Aim of the exercise –
Go through the entries below and count the lines where "split" occurs. Give nothing but that number.

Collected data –
(* ===== verification/Utf8.v ===== *)
(** * UTF-8 (std::str)

    [std::str::from_utf8], and [str::trim] with the Unicode [White_Space]
    property, as the relay uses them on request bodies, secrets and display
    names. *)

From S2P Require Import Prelude.

(** A continuation byte, and its payload. *)
Definition is_cont (b : byte) : bool := (128 <=? bz b) && (bz b <? 192).
Definition cont (b : byte) : Z := bz b - 128.

(** Unicode scalar values. *)
Definition scalar_value (z : Z) : bool :=
  ((0 <=? z) && (z <? 55296)) || ((57344 <=? z) && (z <? 1114112)).

(** The code points of a well-formed sequence: shortest forms, no surrogates. *)
Fixpoint utf8_decode (l : list byte) : option (list Z) :=
  match l with
  | [] => Some []
  | a :: l1 =>
      let x := bz a in
      if x <? 128 then cons x <$> utf8_decode l1
      else if x <? 192 then None
      else if x <? 224 then
        match l1 with
        | b :: l2 =>
            let z := (x - 192) * 64 + cont b in
            if is_cont b && (128 <=? z) then cons z <$> utf8_decode l2 else None
        | _ => None
        end
      else if x <? 240 then
        match l1 with
        | b :: c :: l3 =>
            let z := (x - 224) * 4096 + cont b * 64 + cont c in
            if is_cont b && is_cont c && (2048 <=? z) && scalar_value z
            then cons z <$> utf8_decode l3 else None
        | _ => None
        end
      else
        match l1 with
        | b :: c :: d :: l4 =>
            let z := (x - 240) * 262144 + cont b * 4096 + cont c * 64 + cont d in
            if is_cont b && is_cont c && is_cont d && (65536 <=? z) && scalar_value z
            then cons z <$> utf8_decode l4 else None
        | _ => None
        end
  end.

Definition utf8_encode1 (z : Z) : list byte :=
  if z <? 128 then [zb z]
  else if z <? 2048 then [zb (192 + z / 64); zb (128 + z mod 64)]
  else if z <? 65536 then
    [zb (224 + z / 4096); zb (128 + z / 64 mod 64); zb (128 + z mod 64)]
  else
    [zb (240 + z / 262144); zb (128 + z / 4096 mod 64);
     zb (128 + z / 64 mod 64); zb (128 + z mod 64)].

Definition utf8_encode (l : list Z) : list byte := concat (List.map utf8_encode1 l).

(** [std::str::from_utf8] and [String::from_utf8]. *)
Definition from_utf8 (b : list byte) : option string :=
  match utf8_decode b with Some _ => Some (of_bytes b) | None => None end.

(** Every Rust [str] satisfies this. *)
Definition utf8_ok (s : string) : Prop := is_Some (utf8_decode (as_bytes s)).

(** The Unicode [White_Space] property. *)
Definition is_whitespace (z : Z) : bool :=
  ((9 <=? z) && (z <=? 13)) || (z =? 32) || (z =? 133) || (z =? 160) || (z =? 5760)
  || ((8192 <=? z) && (z <=? 8202)) || (z =? 8232) || (z =? 8233) || (z =? 8239)
  || (z =? 8287) || (z =? 12288).

Fixpoint trim_start (l : list Z) : list Z :=
  match l with
  | [] => []
  | z :: l' => if is_whitespace z then trim_start l' else l
  end.

Definition trim_end (l : list Z) : list Z := rev (trim_start (rev l)).

(** [str::trim]; the [None] case is not reached on a Rust [str]. *)
Definition trim (s : string) : string :=
  match utf8_decode (as_bytes s) with
  | Some l => of_bytes (utf8_encode (trim_end (trim_start l)))
  | None => s
  end.

Example trim_secret : trim (String (zc 32) ("ab" +:+ String (zc 10) "")) = "ab".
Proof. reflexivity. Qed.

(** ** Lemmas *)

Definition is_ascii (c : ascii) : bool := cz c <? 128.

Lemma utf8_decode_app a b l m :
  utf8_decode a = Some l -> utf8_decode b = Some m -> utf8_decode (a ++ b) = Some (l ++ m).
Proof.
  revert l. induction a as [a IH] using (induction_ltof1 _ length); unfold ltof in IH.
  intros l Ha Hb. destruct a as [|x a1]; [by injection Ha as <-|].
  assert (Hrec : forall a' l', (length a' < length (x :: a1))%nat ->
    utf8_decode a' = Some l' -> utf8_decode (a' ++ b) = Some (l' ++ m)) by auto.
  clear IH. cbn [utf8_decode app] in Ha |- *.
  repeat case_if_in Ha; try done.
  - apply fmap_Some in Ha as (l' & Hl & ->). rewrite (fun H => Hrec _ _ H Hl) by (simpl; lia). done.
  - destruct a1 as [|b1 a2]; [done|]. cbn [app]. case_if_in Ha; [|done].
    apply fmap_Some in Ha as (l' & Hl & ->). rewrite (fun H => Hrec _ _ H Hl) by (simpl; lia). done.
  - destruct a1 as [|b1 [|b2 a2]]; [done|done|]. cbn [app]. case_if_in Ha; [|done].
    apply fmap_Some in Ha as (l' & Hl & ->). rewrite (fun H => Hrec _ _ H Hl) by (simpl; lia). done.
  - destruct a1 as [|b1 [|b2 [|b3 a2]]]; [done|done|done|]. cbn [app]. case_if_in Ha; [|done].
    apply fmap_Some in Ha as (l' & Hl & ->). rewrite (fun H => Hrec _ _ H Hl) by (simpl; lia). done.
Qed.

Lemma utf8_ok_app s t : utf8_ok s -> utf8_ok t -> utf8_ok (s +:+ t).
Proof.
  unfold utf8_ok. rewrite as_bytes_app. intros [l Hl] [m Hm].
  eexists. by eapply utf8_decode_app.
Qed.

Lemma utf8_ok_ascii s : str_forallb is_ascii s = true -> utf8_ok s.
Proof.
  unfold utf8_ok. induction s as [|c s IH]; [by eexists|].
  cbn [str_forallb]. intros [Hc Hs]%andb_prop. destruct (IH Hs) as [l Hl].
  rewrite as_bytes_cons. cbn [utf8_decode]. rewrite bz_byte_of_ascii.
  unfold is_ascii in Hc. rewrite Hc, Hl. by eexists.
Qed.

Lemma from_utf8_as_bytes s : utf8_ok s -> from_utf8 (as_bytes s) = Some s.
Proof. intros [l Hl]. unfold from_utf8. by rewrite Hl, of_bytes_as_bytes. Qed.

Lemma from_utf8_Some b s : from_utf8 b = Some s -> as_bytes s = b /\ utf8_ok s.
Proof.
  unfold from_utf8, utf8_ok. destruct (utf8_decode b) eqn:E; [|done]. intros [= <-].
  rewrite as_bytes_of_bytes. eauto.
Qed.

(** Every well-formed string is an ASCII character, or a character of several
    non-ASCII bytes, before a well-formed string. *)
Lemma utf8_ok_inv s :
  utf8_ok s ->
  s = "" \/ exists u t, s = u +:+ t /\ utf8_ok u /\ utf8_ok t /\ u <> "" /\
    (str_forallb (fun c => negb (is_ascii c)) u = true \/
     exists c, u = String c "" /\ is_ascii c = true).
Proof.
  intros [l Hl]. destruct s as [|c1 s1]; [by left|right].
  assert (Hcont : forall c, is_cont (byte_of_ascii c) = true -> is_ascii c = false).
  { intros c. unfold is_cont, is_ascii. rewrite bz_byte_of_ascii. intros. bool_hyp.
    apply Z.ltb_ge. lia. }
  rewrite as_bytes_cons in Hl. cbn [utf8_decode] in Hl. rewrite bz_byte_of_ascii in Hl.
  destruct (cz c1 <? 128) eqn:E1.
  { apply fmap_Some in Hl as (l' & Hl & ->). exists (String c1 ""), s1.
    repeat split; try done; [|by eexists|].
    - apply utf8_ok_ascii. simpl. unfold is_ascii. by rewrite E1.
    - right. exists c1. done. }
  assert (Hc1 : is_ascii c1 = false) by done.
  repeat case_if_in Hl; try done.
  - destruct s1 as [|c2 s2]; [done|]. rewrite as_bytes_cons in Hl. case_if_in Hl; [|done].
    pose proof Hl as Hl'. apply fmap_Some in Hl as (l' & Hl & ->).
    exists (String c1 (String c2 "")), s2. repeat split; try done; [|by eexists|].
    + unfold utf8_ok. rewrite !as_bytes_cons. cbn [utf8_decode]. rewrite bz_byte_of_ascii.
      rewrite E1, Heqb, Heqb0, Heqb1. by eexists.
    + left. bool_hyp. simpl. by rewrite Hc1, (Hcont c2).
  - destruct s1 as [|c2 [|c3 s3]]; [done|done|]. rewrite !as_bytes_cons in Hl.
    case_if_in Hl; [|done]. apply fmap_Some in Hl as (l' & Hl & ->).
    exists (String c1 (String c2 (String c3 ""))), s3. repeat split; try done; [|by eexists|].
    + unfold utf8_ok. rewrite !as_bytes_cons. cbn [utf8_decode]. rewrite bz_byte_of_ascii.
      rewrite E1, Heqb, Heqb0, Heqb1, Heqb2. by eexists.
    + left. bool_hyp. simpl. by rewrite Hc1, (Hcont c2), (Hcont c3).
  - destruct s1 as [|c2 [|c3 [|c4 s4]]]; [done|done|done|]. rewrite !as_bytes_cons in Hl.
    case_if_in Hl; [|done]. apply fmap_Some in Hl as (l' & Hl & ->).
    exists (String c1 (String c2 (String c3 (String c4 "")))), s4.
    repeat split; try done; [|by eexists|].
    + unfold utf8_ok. rewrite !as_bytes_cons. cbn [utf8_decode]. rewrite bz_byte_of_ascii.
      rewrite E1, Heqb, Heqb0, Heqb1, Heqb2. by eexists.
    + left. bool_hyp. simpl. by rewrite Hc1, (Hcont c2), (Hcont c3), (Hcont c4).
Qed.

#[export] Hint Resolve utf8_ok_app utf8_ok_ascii : relay.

Exercise response –
4